American labor activist

Charlotte Elizabeth Carr (May 3, 1890 – July 12, 1956) was an American labor activist and state official. She was appointed Pennsylvania's Secretary of Labor and Industry in 1933. She was the head resident at Chicago's Hull House from 1937 to 1942.

== Early life and education ==
Charlotte Elizabeth Carr was born in Dayton, Ohio, the daughter of businessman Joseph Henry Carr and Edith Carver Carr. She attended the Madeira School in Washington, D.C., and graduated from Vassar College in 1915. She pursued further studies at Columbia University.

== Career ==
After college, Carr worked in New York City in several jobs, including as a charities aid investigator for the state, and as a probation officer. She worked in personnel at American Lithographic and at Knox Hat Company during and after World War I, and at Stark Mills in New Hampshire for a time. She worked for the American Association of Social Workers in New York. In 1923, she became assistant director of the Bureau of Women in Industry, part of the New York State Department of Labor under Frances Perkins. In 1925, she took a similar position with the Pennsylvania Department of Labor and Industry. Following several other promotions within the state bureaucracy, Carr became Pennsylvania's first female Secretary of Labor and Industry in 1933, appointed by Governor Gifford Pinchot.

In 1934, she returned to New York City, where she was a governor's advisor on relief programs. In 1935, Mayor Fiorello La Guardia appointed Carr head of the city's Emergency Relief Bureau. In 1937, Carr moved to Chicago, when she was chosen by the Hull House board as the new head resident, replacing Adena Miller Rich. Carr's tenure included welcoming the first black residents to Hull House. She was fired in 1942, after repeated clashes with the board of trustees over her political activities and the direction of the program.

After Hull House, Carr held leadership positions with the War Manpower Commission and the Congress of Industrial Organizations. From 1944 to 1952, she was the founding director of the Citizens Committee on Children of New York City. She continued working in a variety of projects involving labor in the city until her death in 1956.

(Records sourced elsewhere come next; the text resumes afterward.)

Lemma dll_alloc_loop_spec bs : ∀ fuel m p a sz,
  0 < a → a + span bs ≤ 2 ^ 64 → 0 ≤ sz → sizes_ok bs → (length bs < fuel)%nat →
  chain m p a bs 0 →
  match first_fit HDR 0 a bs sz with
  | None => alloc_loop fuel m (first_addr a bs) sz = Ret (0, m)
  | Some (q, bs') =>
      ∃ m', alloc_loop fuel m (first_addr a bs) sz = Ret (q, m') ∧
            chain m' p a bs' 0 ∧ ∀ k, k < a → m' !! k = m !! k
  end.
Proof.
  induction bs as [|[s f] bs IH]; intros fuel m p a sz Ha Hb Hsz Hok Hf Hc;
    (destruct fuel as [|fuel]; [simpl in Hf; lia|]); [done|].
  apply sizes_ok_cons in Hok as [Hs Hok]. pose proof (span_nonneg HDR dll_H_pos bs Hok).
  pose proof dll_H_pos. simpl in Hb, Hf. pose proof Hc as [Hm Hc'].
  cbn [first_addr alloc_loop first_fit].
  rewrite (proj2 (Z.eqb_neq a 0)) by lia.
  rewrite (dll_load_Some m a _ Hm ltac:(lia)). simpl is_free. simpl size. simpl next.
  rewrite bind_Ret. cbn [is_free size next].
  destruct (f && (sz <=? s)) eqn:Ef.
  - apply andb_true_iff in Ef as [-> Hle%Z.leb_le]. rewrite u64_small by lia.
    unfold take_block. rewrite Z.add_0_r. destruct (Z.ltb_spec (sz + HDR) s) as [Hlt|Hge].
    + destruct (split_block_spec m p a s sz bs) as (m' & -> & Ha' & Hc2 & Hk); auto; [lia|].
      rewrite bind_Ret, (dll_update_Some m' a _ _ Ha' ltac:(lia)). eexists; split; [done|].
      split; [|intros k Hk'; rewrite lookup_insert_ne by lia; by apply Hk].
      split; [apply lookup_insert_eq|].
      apply (dll_chain_frame m' _ a (a + HDR + sz) ((s - sz - HDR, true) :: bs) 0); [|intros k Hk'|done].
      * apply sizes_ok_cons. split; [lia|done].
      * apply lookup_insert_ne. lia.
    + rewrite bind_Ret, (dll_update_Some m a _ _ Hm ltac:(lia)). eexists; split; [done|].
      split; [|intros k Hk; apply lookup_insert_ne; lia].
      split; [apply lookup_insert_eq|]. apply (dll_chain_frame m); [done| |done].
      intros k Hk. apply lookup_insert_ne. lia.
  - specialize (IH fuel m a (a + HDR + s) sz).
    replace (link a s bs 0) with (first_addr (a + HDR + s) bs) by done.
    destruct (first_fit HDR 0 (a + HDR + s) bs sz) as [[q bs']|] eqn:E.
    + destruct IH as (m' & -> & Hc2 & Hk); try done; try lia. simpl.
      eexists; split; [done|]. split; [|intros k Hk'; apply Hk; lia].
      split; [|done]. rewrite Hk by lia. rewrite Hm. do 2 f_equal.
      apply first_fit_Some in E as (l & s1 & r & -> & _ & -> & _).
      unfold link. destruct l; [|done]. unfold take_block. by destruct (_ <? _).
    + simpl. apply IH; try done; lia.
Qed.

(** ** Freeing *)

Lemma coalesce_next_spec m p c s r :
  0 < c → c + HDR + s + span r ≤ 2 ^ 64 → 0 ≤ s → sizes_ok r →
  chain m p c ((s, true) :: r) 0 →
  ∃ m', coalesce_next m c = Ret m' ∧ chain m' p c (merge_next HDR s r) 0 ∧
        ∀ k, k < c → m' !! k = m !! k.
Proof.
  intros Hc Hb Hs Hok [Hm Hr]. pose proof dll_H_pos. pose proof (span_nonneg HDR dll_H_pos r Hok).
  unfold coalesce_next. rewrite (dll_load_Some m c _ Hm ltac:(lia)), bind_Ret. cbn [next size].
  destruct r as [|[ns nf] r]; simpl link; [by exists m|].
  rewrite (proj2 (Z.eqb_neq _ 0)) by lia. pose proof Hr as [Hn Hr'].
  rewrite (dll_load_Some m _ _ Hn ltac:(lia)), bind_Ret. cbn [is_free size next].
  destruct nf; [|exists m; simpl; auto]. simpl negb. cbv iota.
  apply sizes_ok_cons in Hok as [Hns Hok]. simpl in Hb. pose proof (span_nonneg HDR dll_H_pos r Hok).
  rewrite (dll_update_Some m c _ _ Hm ltac:(lia)), bind_Ret.
  erewrite dll_update_Some; [|apply lookup_insert_eq|lia]. rewrite bind_Ret, insert_insert_eq.
  unfold set_size, set_next; cbn [size next prev is_free]. rewrite u64_small by lia.
  set (hc := mkMemBlock _ _ _ _). unfold merge_next.
  assert (link c (s + (HDR + ns)) r 0 = link (c + HDR + s) ns r 0) as El
    by (destruct r; simpl; lia).
  destruct r as [|[s2 f2] r].
  - simpl. exists (<[c:=hc]> m). split; [done|].
    split; [split; [apply lookup_insert_eq|done]|]. intros k Hk. apply lookup_insert_ne. lia.
  - simpl link. rewrite (proj2 (Z.eqb_neq _ 0)) by lia. pose proof Hr' as [Hn2 _].
    erewrite dll_update_Some; [|rewrite lookup_insert_ne by lia; exact Hn2|lia].
    eexists; split; [done|]. split.
    + split; [rewrite lookup_insert_ne, lookup_insert_eq by lia; unfold hc; by rewrite El|].
      replace (c + HDR + (s + (HDR + ns))) with (c + HDR + s + HDR + ns) by lia.
      apply (chain_reprev _ (c + HDR + s)); [done|].
      apply (dll_chain_frame m); [done| |done]. intros k Hk. apply lookup_insert_ne. lia.
    + intros k Hk. rewrite !lookup_insert_ne by lia. done.
Qed.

== Personal life and legacy ==
Carr was involved in a fatal car accident in 1931, when the state car she was driving from Harrisburg to Philadelphia hit a truck, and the truck's driver died. The Dauphin County coroner's office ruled the Carr was driving "in a reckless manner" and recommended she be charged with involuntary manslaughter, and she lost her driver's license.

Carr attended a meeting about housing rehabilitation hours before she died in her sleep in 1956, aged 66 years, in New York. Eleanor Roosevelt attended Carr's funeral and wrote a column in her memory. "Her life was so full and so valuable to so many people that one can only be thankful that she had 66 years in which to give of her extraordinary powers," wrote Roosevelt, adding "I don't think she was ever afraid of any situation." There is a collection of Charlotte E. Carr's papers at the Schlesinger Library, Harvard University.